The transformation of the basis vectors from the primitive cell to the supercell
is written as

```{math}
( \mathbf{a}_\mathrm{s} \; \mathbf{b}_\mathrm{s} \; \mathbf{c}_\mathrm{s} )
=  ( \mathbf{a}_\mathrm{p} \; \mathbf{b}_\mathrm{p} \;
\mathbf{c}_\mathrm{p} ) \boldsymbol{P}.
```

{math}`\boldsymbol{P}` is given as a {math}`3\times 3` matrix and its elements
are all integers, which is a constraint we have. The resolution for q-points
being the commensurate points is determined by {math}`\boldsymbol{P}` since one
period of a wave has to be bound by any of lattice points inside the supercell.
Therefore the number of commensurate points becomes the same as the number of
the primitive cell that can be contained in the supercell, i.e.,
{math}`\det(\boldsymbol{P})`.

Then let the basis vectors in reciprocal space be the column vectors
{math}`(\mathbf{a}^*_\mathrm{p} \; \mathbf{b}^*_\mathrm{p} \; \mathbf{c}^*_\mathrm{p})`.
Note that often reciprocal vectors are deifned by row vectors, but column
vectors are chosen here to formulate.
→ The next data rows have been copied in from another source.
(** * A shallow embedding of the steinarvk/midi Standard MIDI File codec

    The Go sources are embedded function by function.  Numeric types are
    integers in [Z] with the wrap-around of the Go type written out; a
    [[]byte] whose nil-ness the code can observe is an [option (list Z)];
    an [io.Reader] over an in-memory byte sequence is the list of bytes
    that are still unread. *)

From Equations Require Import Equations.
From Stdlib Require Import ZArith List Bool Lia String.
Import ListNotations.
Open Scope Z_scope.

Set Warnings "-register-all".

(* ===================================================================== *)
(** ** Go integer types *)
(* ===================================================================== *)

Module Go.

(** Conversion to [uint64]: reduction modulo 2^64. *)
Definition uint64 (z : Z) : Z := z mod 2 ^ 64.

(** Conversion to [int64]: two's complement reading of the low 64 bits. *)
Definition int64 (z : Z) : Z := (z + 2 ^ 63) mod 2 ^ 64 - 2 ^ 63.

(** [int] is 64 bits wide on the platforms the package is built for. *)
Definition int (z : Z) : Z := int64 z.

(** Conversion to [uint32], [uint16], [int16] and [byte]. *)
Definition uint32 (z : Z) : Z := z mod 2 ^ 32.
Definition uint16 (z : Z) : Z := z mod 2 ^ 16.
Definition int16 (z : Z) : Z := (z + 2 ^ 15) mod 2 ^ 16 - 2 ^ 15.
Definition byte (z : Z) : Z := z mod 256.

Definition is_byte (b : Z) : Prop := 0 <= b < 256.
Definition is_byteb (b : Z) : bool := (0 <=? b) && (b <? 256).

(** A byte slice that may be nil.  [None] is the nil slice. *)
Definition slice := option (list Z).

Definition len (s : slice) : Z :=
  match s with
  | None => 0
  | Some l => Z.of_nat (List.length l)
  end.

(** [append(s, b)]: the result is never nil. *)
Definition append1 (s : slice) (b : Z) : slice :=
  match s with
  | None => Some [b]
  | Some l => Some (l ++ [b])
  end.

(** The elements of a slice, as ranged over by [s...] or [range s]. *)
Definition elems (s : slice) : list Z :=
  match s with
  | None => []
  | Some l => l
  end.

(** Big-endian layout used by [encoding/binary]. *)
Definition be16 (z : Z) : list Z := [Z.shiftr z 8 mod 256; z mod 256].
Definition be32 (z : Z) : list Z :=
  [Z.shiftr z 24 mod 256; Z.shiftr z 16 mod 256; Z.shiftr z 8 mod 256; z mod 256].
Lemma start_practice_twice_witness :
  ∃ d1,
    (start_practice "alice" "2024-05-01" (Some empty_db)).2 = Some d1
    ∧ start_practice "alice" "2024-05-01" (Some d1) =
        (Ok {[ "message" :=
                 VStr "You have completed today’s practice, try again tomorrow" ]},
         Some d1)
    ∧ length (filter (λ doc, has_username "alice" doc
                             ∧ doc !! "date" = Some (VStr "2024-05-01"))
                     (coll "practice" d1)) = 1%nat.
Proof.
  apply (start_practice_twice (Some true) empty_db "alice" "2024-05-01").
  apply reachable_empty.
Defined.


(** ** Profile *)

Lemma matches_new_profile username n :
  matches (QEq [("username", VStr username)])
    (<["_id" := VId n]> (Profile.model_dump (Profile.default username))) = true.
Proof. apply matches_username. done. Qed.

Lemma of_doc_new_profile username n :
  Profile.of_doc
    (restrict Profile.model_fields
       (<["_id" := VId n]> (Profile.model_dump (Profile.default username))))
  = Some (Profile.default username).
Proof. done. Qed.

(** C3: for a username with no stored profile, the profile read makes the
    default profile of that username (language ["en"], push notifications
    on), stores it and returns it; a second read returns the same values and
    leaves the store, with its one record for the username, as it is. *)
Theorem get_profile_default (d : Database) (username : string) :
  filter (has_username username) (coll "profile" d) = [] →
  ∃ d1,
    get_profile username (Some d) =
      (Ok (Profile.mk username None "en" true), Some d1)
    ∧ coll "profile" d1 =
        coll "profile" d ++
        [<["_id" := VId (next_id d)]>
           (Profile.model_dump (Profile.mk username None "en" true))]
    ∧ get_profile username (Some d1) =
        (Ok (Profile.mk username None "en" true), Some d1)
    ∧ length (filter (has_username username) (coll "profile" d1)) = 1%nat.
Proof.
  intros Hnone.
  assert (Hfilter : ∀ l,
    filter (has_username username) l
    = List.filter (matches (QEq [("username", VStr username)])) l).
  { intros l. symmetry. apply filter_matches. intros doc. apply matches_username. }
  rewrite Hfilter in Hnone.
  eexists. rewrite get_profile_new by done. split; [done|].
  assert (Hnew : find "profile" (QEq [("username", VStr username)])
                   (insert_one "profile" (Profile.model_dump (Profile.default username)) d).1
                 = [<["_id" := VId (next_id d)]>
                      (Profile.model_dump (Profile.default username))]).
  { unfold find. rewrite coll_insert_one, List.filter_app, Hnone, with_id_profile.
    change (List.filter ?f [?x]) with (if f x then [x] else []).
    by rewrite matches_new_profile. }
  split_and!.
  - by rewrite coll_insert_one, with_id_profile.
  - rewrite (get_profile_stored _ _ _ _ Hnew). by rewrite of_doc_new_profile.
  - rewrite Hfilter. unfold find in Hnew. by rewrite Hnew.
Qed.

Lemma get_profile_default_witness :
  ∃ d1,
    get_profile "alice" (Some empty_db) =
      (Ok (Profile.mk "alice" None "en" true), Some d1)
    ∧ coll "profile" d1 =
        coll "profile" empty_db ++
        [<["_id" := VId (next_id empty_db)]>
           (Profile.model_dump (Profile.mk "alice" None "en" true))]
    ∧ get_profile "alice" (Some d1) =
        (Ok (Profile.mk "alice" None "en" true), Some d1)
    ∧ length (filter (has_username "alice") (coll "profile" d1)) = 1%nat.
Proof.
  apply (get_profile_default empty_db "alice"). reflexivity.
Defined.

(** ** Notifications are always broadcast *)

Lemma broadcast_fields n :
  broadcast n →
  has_username "guest" n ∧ n !! "kind" = Some (VStr "info").
Proof. intros (message & i & ->). done. Qed.

Lemma filter_Forall {A} (P : A → Prop) `{∀ x, Decision (P x)} (l : list A) :
  Forall P l → filter P l = l.
Proof.
  induction 1 as [|x l Hx _ IH]; [done|].
  by rewrite filter_cons_True, IH.
Qed.

Lemma reachable_broadcast db_truth d :
  reachable db_truth d → Forall broadcast (coll "notification" d).
Proof.
  induction 1 as [|d r d' _ IH Hserve].
  - unfold coll. simpl. rewrite lookup_empty. constructor.
  - apply serve_effect, effect_notifications in Hserve as (new & -> & Hnew).
    by apply Forall_app.
Qed.

(** C9: whatever request is served, the notifications it adds are made
    from a message alone, so their username is ["guest"] and their kind
    ["info"]; hence on every store reached from the empty one all stored
    notifications are addressed to ["guest"], and the listing shows every one
    of them to every username. *)
Theorem notifications_all_broadcast db_truth :
  (∀ r d d', serve db_truth r (Some d) = Some d' →
     ∃ new, coll "notification" d' = coll "notification" d ++ new
            ∧ Forall (λ n, broadcast n
                           ∧ n !! "username" = Some (VStr "guest")
                           ∧ n !! "kind" = Some (VStr "info")) new)
  ∧ (∀ d, reachable db_truth d →
       Forall (λ n, n !! "username" = Some (VStr "guest")
                    ∧ n !! "kind" = Some (VStr "info"))
              (coll "notification" d)
       ∧ ∀ username,
           get_notifications username (Some d) =
             (Ok (restrict Notification.model_fields <$> coll "notification" d),
              Some d)).
Proof.
  split.
  - intros r d d' Hserve.
    apply serve_effect, effect_notifications in Hserve as (new & -> & Hnew).
    exists new. split; [done|].
    eapply Forall_impl; [exact Hnew|]. intros n Hn.
    split; [done|]. by apply broadcast_fields.
  - intros d Hreach. apply reachable_broadcast in Hreach.
    assert (Hguest : Forall (λ n : Doc, has_username "guest" n
                                        ∧ n !! "kind" = Some (VStr "info"))
                            (coll "notification" d)).
    { eapply Forall_impl; [exact Hreach|]. apply broadcast_fields. }
    split; [exact Hguest|].
    intros username. rewrite get_notifications_connected.
    rewrite filter_Forall; [done|].
    eapply Forall_impl; [exact Hguest|]. intros n [Hn _]. by right.
Qed.

(** ** Profile update *)

Lemma update_lookup p k :
  filter (λ kv : string * value, kv.2 ≠ VNull ∧ kv.1 ≠ "username")
         (ProfileUpdate.model_dump p) !! k = supplied p k.
Proof.
  rewrite map_lookup_filter. unfold supplied, ProfileUpdate.model_dump.
  destruct (decide (k = "full_name")) as [->|];
    [by destruct (ProfileUpdate.full_name p)|].
  destruct (decide (k = "language")) as [->|];
    [by destruct (ProfileUpdate.language p)|].
  destruct (decide (k = "push_notifications")) as [->|];
    [by destruct (ProfileUpdate.push_notifications p)|].
  destruct (decide (k = "username")) as [->|].
  - rewrite lookup_insert_eq. simpl. rewrite option_guard_False; [done|]. tauto.
  - by rewrite !lookup_insert_ne, lookup_singleton_ne by done.
Qed.

Lemma update_profile_record p d :
  let u := str_or (ProfileUpdate.username p) "guest" in
  ∃ d', update_profile p (Some d) =
          (Ok {[ "message" := VStr "Saved successfully" ]}, Some d')
        ∧ profile_upserted p u (next_id d) (coll "profile" d) (coll "profile" d').
Proof.
  intros u. eexists. rewrite update_profile_connected. split; [done|].
  fold u. set (q := QEq [("username", VStr u)]).
  set (upd := filter _ (ProfileUpdate.model_dump p)).
  assert (Hupd : ∀ k, upd !! k = supplied p k) by apply update_lookup.
  clearbody upd.
  assert (Hfilter : ∀ l, filter (has_username u) l = List.filter (matches q) l).
  { intros l. symmetry. apply filter_matches. intros doc. apply matches_username. }
  rewrite coll_insert_one_ne by done. unfold update_one_upsert.
  destruct (first_match (matches q) (coll "profile" d))
    as [Hnone|(l1 & x & l2 & Hsplit & H1 & Hx)].
  - rewrite (update_first_none _ _ _ Hnone). right. split; [by rewrite Hfilter|].
    eexists. rewrite coll_insert_one. split; [done|]. intros k.
    assert (Hid : (upd ∪ query_fields q) !! "_id" = None).
    { apply lookup_union_None_2; [apply Hupd | done]. }
    unfold with_id. rewrite Hid.
    destruct (decide (k = "_id")) as [->|]; [by rewrite lookup_insert_eq|].
    rewrite lookup_insert_ne by done.
    destruct (decide (k = "username")) as [->|].
    + rewrite lookup_union_r by apply Hupd. done.
    + rewrite lookup_union_l; [apply Hupd|].
      simpl. by rewrite lookup_insert_ne, lookup_empty.
  - rewrite Hsplit, (update_first_some _ _ _ _ _ H1 Hx), coll_set_coll. left.
    exists l1, x, l2, (upd ∪ x). split_and!; [done| by rewrite Hfilter | by apply matches_username |done|].
    intros k. rewrite lookup_union, Hupd.
    by destruct (supplied p k), (x !! k).
Qed.

(** C5: a profile update writes into the stored record of the username
    the fields that the payload gives with a value other than null, and
    keeps every other field of that record; when the username has no record,
    the record that the upsert adds holds the username it is keyed by, an
    id and the given fields, and none of the defaults the schema declares. *)
Theorem update_profile_merges (p : ProfileUpdate.t) (d : Database) :
  let u := str_or (ProfileUpdate.username p) "guest" in
  ∃ d',
    update_profile p (Some d) =
      (Ok {[ "message" := VStr "Saved successfully" ]}, Some d')
    ∧ profile_upserted p u (next_id d) (coll "profile" d) (coll "profile" d')
    ∧ (filter (has_username u) (coll "profile" d) = [] →
       ∃ new,
         coll "profile" d' = coll "profile" d ++ [new]
         ∧ new !! "username" = Some (VStr u)
         ∧ new !! "full_name" = VStr <$> ProfileUpdate.full_name p
         ∧ new !! "language" = VStr <$> ProfileUpdate.language p
         ∧ new !! "push_notifications" = VBool <$> ProfileUpdate.push_notifications p
         ∧ dom new ⊆ ({["_id"; "username"; "full_name"; "language";
                        "push_notifications"]} : gset string)).
Proof.
  intros u. destruct (update_profile_record p d) as (d' & Hrun & Hup).
  exists d'. split_and!; [done|done|]. intros Hnone.
  destruct Hup as [(l1 & x & l2 & x' & Hsplit & _ & Hx & _)|(_ & new & Hnew & Hk)].
  { exfalso. fold u in Hx. rewrite Hsplit, filter_app, filter_cons_True in Hnone by done.
    by destruct (filter (has_username u) l1). }
  exists new. split_and!; [done|by rewrite Hk..|].
  intros k [v Hv]%elem_of_dom. rewrite Hk in Hv.
  repeat case_decide; [set_solver..|].
  unfold supplied in Hv. repeat case_decide; [set_solver..|done].
Qed.

(** ** The falsy username *)

Lemma str_or_falsy (u : option string) d :
  u = None ∨ u = Some "" → str_or u d = d.
Proof. by intros [-> | ->]. Qed.
(** A refused request, and a request that finds nothing. *)
Lemma provider_status_vocabulary_witness :
  let U := sample_unicode in
  let R := sample_runtime in
  let cfg := Config (py "") (py "k") in
  (∃ d w', geocode_nominatim geocode_postprocess_py blocked_outside
             (Some (py "Paris")) fresh_world = (Ok d, w')
     ∧ labelled (py "nominatim") nominatim_statuses (λ _, False) d)
  ∧ (∃ d w', geocode_google geocode_postprocess_py cfg zero_results
               (Some (py "Paris")) fresh_world = (Ok d, w')
       ∧ labelled (py "google") google_statuses (λ s, ∃ t, s = py_upper t) d).
Proof.
  intros U R cfg.
  split.
  - destruct (provider_status_vocabulary geocode_postprocess_py cfg
                blocked_outside (Some (py "Paris")) fresh_world) as [H _].
    apply H. reflexivity.
  - destruct (provider_status_vocabulary geocode_postprocess_py cfg
                zero_results (Some (py "Paris")) fresh_world) as [_ H].
    apply H. reflexivity.
Defined.

(** ** The address components of a Google result *)

Section components.

Lemma comp_setdefault_raised c e tys :
  foldl (comp_setdefault c) (Raise e) tys = Raise e.
Proof. induction tys as [|ty tys IH]; [done|]. exact IH. Qed.

Lemma comp_add_raised e comps : foldl comp_add (Raise e) comps = Raise e.
Proof. induction comps as [|c comps IH]; [done|]. exact IH. Qed.

Lemma comp_setdefault_lookup c tys m m' t :
  foldl (comp_setdefault c) (Ok m) tys = Ok m' →
  m' !! t =
    match m !! t with
    | Some x => Some x
    | None =>
      if existsb (λ ty, match ty with
                        | VStr t' => bool_decide (t' = t)
                        | _ => false
                        end) tys
      then Some c else None
    end.
Proof.
  revert m. induction tys as [|ty tys IH]; intros m H.
  { apply Ok_inj in H as <-. by destruct (m !! t). }
  cbn [foldl] in H. cbn [existsb].
  destruct ty as [| | | |t'| |]; cbn in H;
    try (by rewrite comp_setdefault_raised in H);
    try (by rewrite (IH _ H)).
  destruct (m !! t') as [x|] eqn:Ht'.
  - rewrite (IH _ H). destruct (m !! t) as [y|] eqn:Ht; [done|].
    case_bool_decide as E; [|done]. subst t'. congruence.
  - rewrite (IH _ H). case_bool_decide as E.
    + subst t'. by rewrite lookup_insert_eq, Ht'.
    + by rewrite lookup_insert_ne.
Qed.

Lemma comp_add_lookup comps m m' t :
  foldl comp_add (Ok m) comps = Ok m' →
  m' !! t =
    match m !! t with
    | Some x => Some x
    | None => head (filter (λ c, has_type t c = true) comps)
    end.
Proof.
  revert m. induction comps as [|c comps IH]; intros m H.
  { apply Ok_inj in H as <-. by destruct (m !! t). }
  cbn [foldl] in H.
  destruct (comp_add (Ok m) c) as [m1|e] eqn:H1.
  2:{ by rewrite comp_add_raised in H. }
  rewrite (IH _ H). unfold comp_add in H1. cbn in H1.
  apply bind_Ok in H1 as (tys & Htys & H1).
  apply bind_Ok in H1 as (l & Hl & H1).
  rewrite (comp_setdefault_lookup _ _ _ _ t H1).
  destruct (m !! t) as [x|]; [done|].
  assert (has_type t c
          = existsb (λ ty, match ty with
                           | VStr t' => bool_decide (t' = t)
                           | _ => false
                           end) l) as Hty.
  { unfold has_type. by rewrite Htys, Hl. }
  destruct (existsb _ l).
  - by rewrite filter_cons_True.
  - rewrite filter_cons_False; [done|]. by rewrite Hty.
Qed.
(** * SatelliteETL: the ingestion and processing orchestrator

    A shallow embedding of the three services of the repository

      - [services/api-poller]  (poller.py, database.py, config.py, app.py),
      - [services/downloader]  (tasks.py, database.py, config.py, monitor.py,
        celery_app.py),
      - [services/processor]   (tasks.py, database.py, quality.py),

    and the properties of the pipeline they implement.

    Modelling conventions.

    - The PostgreSQL tables are lists of rows.  [file_manifest] has a
      unique index on [file_id] (the [ON CONFLICT (file_id)] clause of the
      insert relies on it); an [UPDATE ... WHERE file_id = %s] patches
      every row with that id.  Columns filled by [NOW()] are left out.
      Columns that the insert does not name are NULL ([None]).
    - Each row carries one ghost column, [status_history]: the status
      values written to that row, oldest first.
    - The database and the disk are taken to be available: a statement
      executes and commits, a removal removes.  The faults that are
      modelled are those that the code guards and that change what it
      goes on to do: in the poller's loop over the new files, the manifest
      insert that fails (the flag returned by [log_new_file] drives the
      enqueue decision) and the [send_task] that raises; in
      [download_file], whatever the guarded part raises, the fetch or the
      [send_task] that follows the update to DOWNLOADED.
    - Python exceptions are explicit.  A computation returns a result and
      the world it leaves behind; what was written before an exception is
      raised stays written.
    - Python floats (sizes, durations, percentages) are rationals.
    - A [datetime] of the discovery window is a number of microseconds;
      the sensing timestamp of a product is carried as its ISO text, which
      is what the task payload holds ([isoformat] in the poller,
      [fromisoformat] in the workers).
    - The catalog, the download of the product files and the scientific
      transform are outside the repository; a run of each is described by
      a record of what it returned, raised and left on disk.
    - The Celery runtime (delivery, [self.retry], [autoretry_for],
      [on_failure]) is modelled after Celery's documented behaviour.  The
      soft time limit is the exception [SoftTimeLimitExceeded] raised in
      the task; the hard limit kills the worker process and is outside
      the model. *)

From Stdlib Require Import List String Ascii ZArith QArith Qminmax Bool Lia Arith Lqa.
Import ListNotations.

Local Open Scope string_scope.
Local Open Scope list_scope.
Local Open Scope Z_scope.

Set Implicit Arguments.

(* ===================================================================== *)
(** ** Python exceptions                                                 *)
(* ===================================================================== *)

Module Py.

(** The exception classes that occur in the services.  All of them are
    subclasses of [Exception]. *)
Inductive exn_class :=
| SoftTimeLimitExceeded
| RequestException
| IOError
| ValueError
| NameError
| KeyError
| IndexError
| RuntimeError
| OperationalError.

Record exn := Exn { exn_cls : exn_class; exn_msg : string }.

(** [str(e)] *)
Definition str (e : exn) : string := exn_msg e.

(** What unwinds the stack: an exception, or the [Retry] signal that
    [self.retry] returns for the task body to raise. *)
Inductive raised :=
| Exc (e : exn)
| RetrySignal (exc : exn) (countdown : Z).

Inductive result (A : Type) :=
| Ret (a : A)
| Raise (r : raised).
Arguments Ret {A} a.
Arguments Raise {A} r.

Definition is_soft_timeout (e : exn) : bool :=
  match exn_cls e with SoftTimeLimitExceeded => true | _ => false end.

(** [l[i]], with Python's negative indices; [None] is an [IndexError]. *)
Definition index {A} (l : list A) (i : Z) : option A :=
  let n := Z.of_nat (List.length l) in
  if 0 <=? i then nth_error l (Z.to_nat i)
  else if 0 <=? n + i then nth_error l (Z.to_nat (n + i))
  else None.

End Py.

(* ===================================================================== *)
(** ** The manifest, the logs, the disk and the queues                    *)
(* ===================================================================== *)

Module Store.

Inductive Status :=
| QUEUED | DOWNLOADING | RETRY | DOWNLOADED | FAILED
| PROCESSING | COMPLETE | SKIPPED | PROCESSING_FAILED.

(** A row of [file_manifest]. *)
Record FileRecord := {
  file_id : string;
  timestamp : string;
  satellite : string;
  product_type : string;
  status : Status;
  file_size_mb : Q;
  download_attempt : option Z;
  processing_attempt : option Z;
  error_message : option string;
  skip_reason : option string;
  raw_file_path : option string;
  output_file_path : option string;
  quality_score : option Q;
  missing_data_pct : option Q;
  saturation_pct : option Q;
  mean_solar_zenith : option Q;
  download_duration_sec : option Q;
  processing_duration_sec : option Q;
  status_history : list Status   (* ghost *)
}.

Inductive QueryStatus := SUCCESS | QUERY_FAILED.

(** A row of [api_query_log]. *)
Record QueryLogRow := {
  files_found : Z;
  files_new : Z;
  query_duration_sec : Q;
  query_status : QueryStatus;
  query_error : option string
}.

(** A row of [processing_metrics]. *)
Record MetricRow := {
  metric_file_id : string;
  metric_stage : string;
  metric_duration : Q;
  metric_ok : bool;
  metric_error : option string
}.

(** The payload of [tasks.download_file]. *)
Record DownloadTaskData := {
  dl_file_id : string;
  dl_timestamp : string;
  dl_satellite : string;
  dl_size_mb : Q;
  dl_collection_id : string;
  dl_product_id : string
}.

(** The payload of [tasks.process_file]. *)
Record ProcessTaskData := {
  pr_file_id : string;
  pr_file_path : string;
  pr_main_file : string;
  pr_timestamp : string;
  pr_satellite : string
}.

Inductive node_kind := Directory | RegularFile.

Definition Disk := list (string * node_kind).

Record World := {
  file_manifest : list FileRecord;
  api_query_log : list QueryLogRow;
  processing_metrics : list MetricRow;
  disk : Disk;
  download_queue : list DownloadTaskData;
  processing_queue : list ProcessTaskData;
  searches : list (Z * Z)       (* ghost: the windows sent to the catalog *)
}.

Definition empty_world : World :=
  {| file_manifest := []; api_query_log := []; processing_metrics := [];
     disk := []; download_queue := []; processing_queue := [];
     searches := [] |}.

Definition set_manifest (m : list FileRecord) (w : World) : World :=
  {| file_manifest := m; api_query_log := api_query_log w;
     processing_metrics := processing_metrics w; disk := disk w;
     download_queue := download_queue w;
     processing_queue := processing_queue w; searches := searches w |}.

Definition set_query_log (l : list QueryLogRow) (w : World) : World :=
  {| file_manifest := file_manifest w; api_query_log := l;
     processing_metrics := processing_metrics w; disk := disk w;
     download_queue := download_queue w;
     processing_queue := processing_queue w; searches := searches w |}.

Definition set_metrics (l : list MetricRow) (w : World) : World :=
  {| file_manifest := file_manifest w; api_query_log := api_query_log w;
     processing_metrics := l; disk := disk w;
     download_queue := download_queue w;
     processing_queue := processing_queue w; searches := searches w |}.

Definition set_disk (d : Disk) (w : World) : World :=
  {| file_manifest := file_manifest w; api_query_log := api_query_log w;
     processing_metrics := processing_metrics w; disk := d;
     download_queue := download_queue w;
     processing_queue := processing_queue w; searches := searches w |}.

Definition set_download_queue (q : list DownloadTaskData) (w : World) : World :=
  {| file_manifest := file_manifest w; api_query_log := api_query_log w;
     processing_metrics := processing_metrics w; disk := disk w;
     download_queue := q;
     processing_queue := processing_queue w; searches := searches w |}.

Definition set_processing_queue (q : list ProcessTaskData) (w : World) : World :=
  {| file_manifest := file_manifest w; api_query_log := api_query_log w;
     processing_metrics := processing_metrics w; disk := disk w;
     download_queue := download_queue w;
     processing_queue := q; searches := searches w |}.

Definition set_searches (s : list (Z * Z)) (w : World) : World :=
  {| file_manifest := file_manifest w; api_query_log := api_query_log w;
     processing_metrics := processing_metrics w; disk := disk w;
     download_queue := download_queue w;
     processing_queue := processing_queue w; searches := s |}.

(** [SELECT ... FROM file_manifest WHERE file_id = %s] *)
Definition rows_of (fid : string) (m : list FileRecord) : list FileRecord :=
  filter (fun r => String.eqb (file_id r) fid) m.

Definition has_row (fid : string) (m : list FileRecord) : bool :=
  existsb (fun r => String.eqb (file_id r) fid) m.

(** [UPDATE file_manifest SET ... WHERE file_id = %s] *)
Definition update_rows (fid : string) (set : FileRecord -> FileRecord)
           (m : list FileRecord) : list FileRecord :=
  map (fun r => if String.eqb (file_id r) fid then set r else r) m.

(** *** The file system *)

(** [os.path.exists] *)
Definition path_exists (p : string) (d : Disk) : bool :=
  existsb (fun e => String.eqb (fst e) p) d.

(** [os.path.isdir] *)
Definition isdir (p : string) (d : Disk) : bool :=
  existsb (fun e => String.eqb (fst e) p &&
                    match snd e with Directory => true | RegularFile => false end) d.

(** [os.makedirs(p, exist_ok=True)], on a path that no file takes; the
    parent directories, which it makes too, are not listed. *)
Definition makedirs (p : string) (d : Disk) : Disk :=
  if isdir p d then d else d ++ [(p, Directory)].

Definition under (dir p : string) : bool :=
  String.eqb p dir || String.prefix (dir ++ "/")%string p.

(** [shutil.rmtree]: the directory and everything below it. *)
Definition rmtree (dir : string) (d : Disk) : Disk :=
  filter (fun e => negb (under dir (fst e))) d.

(** [os.remove] *)
Definition remove (p : string) (d : Disk) : Disk :=
  filter (fun e => negb (String.eqb (fst e) p)) d.

End Store.

(* ===================================================================== *)
(** ** services/api-poller                                                *)
(* ===================================================================== *)

Module PollerDatabase.
Import Store.

(** [Database.is_file_processed] *)
Definition is_file_processed (fid : string) (w : World) : bool :=
  has_row fid (file_manifest w).

Definition new_record (fid ts sat ptype : string) (size : Q) : FileRecord :=
  {| file_id := fid; timestamp := ts; satellite := sat;
     product_type := ptype; status := QUEUED; file_size_mb := size;
     download_attempt := None; processing_attempt := None;
     error_message := None; skip_reason := None;
     raw_file_path := None; output_file_path := None;
     quality_score := None; missing_data_pct := None;
     saturation_pct := None; mean_solar_zenith := None;
     download_duration_sec := None; processing_duration_sec := None;
     status_history := [QUEUED] |}.
(** X10: the store is forwarded to the provider exactly when one was
    supplied, once, after the two handler registrations and before anything
    else the constructor does; no notification handler forwards a store. *)
Theorem reduxStore_forwarded p ns this :
  (exists rest,
     trace_of (new_AzureAD p) =
       [registerAuthenticationStateHandler This_setAuthenticationState;
        registerAcountInfoHandler This_onAccountInfoChanged]
       ++ match reduxStore p with
          | Some store => [registerReduxStore store]
          | None => []
          end
       ++ rest
     /\ filter is_register_store rest = []
     /\ filter is_subscription rest = [])
  /\ filter is_register_store (trace_of (deliver_all ns this)) = [].
Proof.
  split.
  - rewrite new_AzureAD_eq. cbn [trace_of snd]. unfold registration_trace.
    rewrite <- app_assoc. eexists. split; [reflexivity|].
    unfold callback_trace.
    destruct (authenticationState (provider p)),
      (getAccountInfo (provider p)), (forceLogin_set p),
      (accountInfoCallback p); split; reflexivity.
  - apply deliver_all_filter_none. clear. intros n this.
    destruct n as [s|a]; cbn [deliver].
    + rewrite setAuthenticationState_eq.
      destruct (AuthenticationState_eqb s _), (lifecycle this),
        (batching this); cbv zeta;
        try destruct (is_renderable _);
        cbn [trace_of snd filter is_register_store];
        rewrite ?filter_app, ?filter_render by (now intros []);
        cbn [app filter is_register_store];
        try reflexivity;
        now destruct (AuthenticationState_eqb s Unauthenticated
                      && forceLogin_set (props this)).
    + rewrite onAccountInfoChanged_eq.
      destruct (lifecycle this), (batching this); cbv zeta;
        try destruct (is_renderable _);
        cbn [trace_of snd filter is_register_store];
        rewrite ?filter_app, ?filter_render by (now intros []);
        cbn [app filter is_register_store];
        try reflexivity;
        unfold callback_trace;
        now destruct (accountInfoCallback (props this)).
Qed.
Formally we see the set of besis vectors
are {math}`3\times 3` matrices, we have the following relation:

```{math}
( \mathbf{a}^*_\mathrm{p} \;
\mathbf{b}^*_\mathrm{p} \; \mathbf{c}^*_\mathrm{p} ) = (
\mathbf{a}_\mathrm{p} \; \mathbf{b}_\mathrm{p} \;
\mathbf{c}_\mathrm{p} )^{-\mathbf{T}}.
```

Similarly for the supercell, we define a relation

```{math}
( \mathbf{a}^*_\mathrm{s} \;
\mathbf{b}^*_\mathrm{s} \; \mathbf{c}^*_\mathrm{s} ) = (
\mathbf{a}_\mathrm{s} \; \mathbf{b}_\mathrm{s} \;
\mathbf{c}_\mathrm{s} )^{-\mathbf{T}}.
```

Then

```{math}
( \mathbf{a}^*_\mathrm{s} \; \mathbf{b}^*_\mathrm{s} \;
\mathbf{c}^*_\mathrm{s} ) \boldsymbol{P}^{\mathrm{T}} = (
\mathbf{a}^*_\mathrm{p} \; \mathbf{b}^*_\mathrm{p} \;
\mathbf{c}^*_\mathrm{p} ).
```

To multiply an arbitrary q-point {math}`\mathbf{q}` on both sides

```{math}
( \mathbf{a}^*_\mathrm{s} \; \mathbf{b}^*_\mathrm{s} \;
\mathbf{c}^*_\mathrm{s} ) \boldsymbol{P}^{\mathrm{T}} \mathbf{q} = (
\mathbf{a}^*_\mathrm{p} \; \mathbf{b}^*_\mathrm{p} \;
\mathbf{c}^*_\mathrm{p} ) \mathbf{q},
```

we find the constraint of a q-point being one of the commensurate points is the
elements of {math}`\boldsymbol{P}^{\mathrm{T}} \mathbf{q}` to be integers.